(* ===== verification/TcpServer.v ===== *)
(** [flute/net/TcpServer.{h,cc}]: the connections of a server and the reactors
    they live in.

    A [world] is the server with its connections and the tasks queued in the
    reactors.  The acceptor's reactor accepts and removes connections; every
    connection is established, closed and destroyed in the thread of its own
    reactor.  Of a connection the world keeps its name, reactor and state, as
    [TcpConnection] changes them (its [connection_life] says that the close
    callback comes once, when the state becomes [kDisconnected]). *)

From S2P Require Import Prelude Format Channel Poller TcpConnection ReactorThreadPool.

Abbreviation conn_id := Z.

Record TcpServer : Type := mkServer {
  m_acceptor_reactor : reactor;
  m_ip_port : bytes;
  m_server_name : bytes;                     (* m_name *)
  m_reactor_thread_poll : ReactorThreadPool;
  m_has_started : Z;                         (* an AtomicInt32 *)
  g_conn_counter : Z;                        (* an AtomicInt32 *)
  m_acceptor_listening : bool;
  m_conn_map : gmap bytes conn_id
}.

Record conn : Type := mkConn {
  cn_name : bytes;
  cn_reactor : reactor;
  cn_state : TCPConnectionState;
  cn_established : nat;                      (* how often connect_established ran *)
  cn_destroyed : bool                        (* connect_destroyed ran *)
}.

Inductive server_task : Type := TkListen | TkEstablished (c : conn_id) | TkRemove (c : conn_id) | TkDestroyed (c : conn_id).

#[global] Instance server_task_eq_dec : EqDecision server_task.
Proof. solve_decision. Defined.

Record world : Type := mkWorld {
  w_server : option TcpServer;               (* None: destroyed *)
  w_conns : gmap conn_id conn;
  w_tasks : list (reactor * server_task)
}.
(* ===== verification/InetAddress.v ===== *)
(** [flute/net/InetAddress.{h,cc}], with the address functions of
    [flute/net/SocketsOps.cc] and the text of [Socket::get_tcp_info_string].

    An address is the 28 bytes of the union of [sockaddr_in] and
    [sockaddr_in6] that the class wraps: the family at offset 0 in host order,
    the port at 2 in network order, the IPv4 address at 4 and the IPv6 address
    at 8.  inet_ntop(3) and inet_pton(3) are a class of functions with the
    laws their manual page states. *)

From S2P Require Import Prelude Endian StringPiece Format LogStream.

Definition AF_INET : Z := 2.
Definition AF_INET6 : Z := 10.
Definition INET_ADDRSTRLEN : Z := 16.
Definition INET6_ADDRSTRLEN : Z := 46.
Definition sizeof_sockaddr_in : Z := 16.
Definition sizeof_sockaddr_in6 : Z := 28.

Definition kInaddrAny : Z := 0.
Definition kInaddrLoopback : Z := 2130706433.   (* 127.0.0.1 *)
Definition in6addr_any : bytes := replicate 16 NUL.
Definition in6addr_loopback : bytes := replicate 15 NUL ++ [byte_of_Z 1].

(** * The text of an address *)

Class InetText : Type := {
  inet_ntop : Z -> bytes -> bytes;
  inet_pton : Z -> bytes -> option bytes
}.

(** The family, the length of its addresses and the room for their text, NUL
    included. *)
Definition family_ok (f n room : Z) : Prop :=
  f = AF_INET /\ n = 4 /\ room = INET_ADDRSTRLEN \/ f = AF_INET6 /\ n = 16 /\ room = INET6_ADDRSTRLEN.
(** The first task is [CtDestroyed c]. *)
Lemma destroyed_spec c l e : cinv e -> e_tasks e = CtDestroyed c :: l ->
  fine cinv (connect_destroyed c (mkCEnv (e_client e) (e_k e) (e_conns e) l)).
Proof.
  intros I Ht. destruct (ci_tasks _ I (CtDestroyed c)) as [k Hc]; [rewrite Ht; by left|].
  pose proof (ci_conn _ I c k Hc) as Sc. unfold conn_stage in Sc. rewrite Ht in Sc. cbn [destroys] in Sc. rewrite decide_True in Sc by done.
  destruct (conn_open k) eqn:Ho; [destruct Sc as (_ & _ & ? & _); lia|]. destruct Sc as [Ss Sd].
  destruct (cc_destroyed k) eqn:Hd; [lia|]. unfold connect_destroyed, the_conn. simpl e_conns. rewrite Hc. simpl of_option. rewrite bind_ok.
  cbv zeta. rewrite (bool_decide_eq_false_2 (cc_state k = kConnected)) by congruence. rewrite bool_decide_eq_true_2, Hd by done. simpl.
  destruct I. constructor; simpl; try done.
  - intros c2 k2. destruct (decide (c2 = c)) as [->|Hn].
    + rewrite lookup_insert_eq. intros [= <-]. unfold conn_stage, conn_open in *. simpl. rewrite Ho. split; [done|]. lia.
    + rewrite lookup_insert_ne by done. intros L2. apply (stage_frame e); [done|done| | |by apply ci_conn0]; simpl; rewrite Ht.
      * cbn [destroys]. by rewrite decide_False by congruence.
      * intros [[=]|?]%elem_of_cons. done.
  - intros c1 c2 k1 k2. assert (forall x k3, <[c := mkCConn (cc_name k) (cc_fd k) (cc_state k) (cc_close k) true]> (e_conns e) !! x = Some k3 ->
      conn_open k3 = true -> e_conns e !! x = Some k3) as M.
    { intros x k3. destruct (decide (x = c)) as [->|Hn]; [|by rewrite lookup_insert_ne]. rewrite lookup_insert_eq. intros [= <-] O3.
      unfold conn_open in *. simpl in O3. congruence. }
    intros L1 L2 O1 O2. eapply ci_one0; eauto.
  - intros cl c2 Hcl Hm. destruct (ci_connection0 cl c2 Hcl Hm) as (k2 & L2 & O2).
    destruct (decide (c2 = c)) as [->|Hn]; [congruence|exists k2; by rewrite lookup_insert_ne].
  - intros t Hin. apply (task_ok_mono (e_client e) _ (e_conns e)); [done|apply some_insert|apply ci_tasks0; rewrite Ht; by right].
Qed.

(** A task that is not a destruction leaves the queue. *)
Lemma inv_pop_force c l e : cinv e -> e_tasks e = CtForceClose c :: l -> cinv (mkCEnv (e_client e) (e_k e) (e_conns e) l).
Proof.
  intros [] Ht. constructor; simpl; try done.
  - intros c2 k2 L2. apply (stage_frame e); [done|done| | |by apply ci_conn0]; simpl; rewrite Ht; [done|]. by intros [[=]|?]%elem_of_cons.
  - intros t Hin. apply ci_tasks0. rewrite Ht. by right.
Qed.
########################################
• What the task asks: What you return must be the lines above that run from the line with "they live in." to the line with "callback comes once, when", inclusive, each copied exactly.

• Exercise answer:
    they live in.

    A [world] is the server with its connections and the tasks queued in the
    reactors.  The acceptor's reactor accepts and removes connections; every
    connection is established, closed and destroyed in the thread of its own
    reactor.  Of a connection the world keeps its name, reactor and state, as
    [TcpConnection] changes them (its [connection_life] says that the close
    callback comes once, when the state becomes [kDisconnected]). *)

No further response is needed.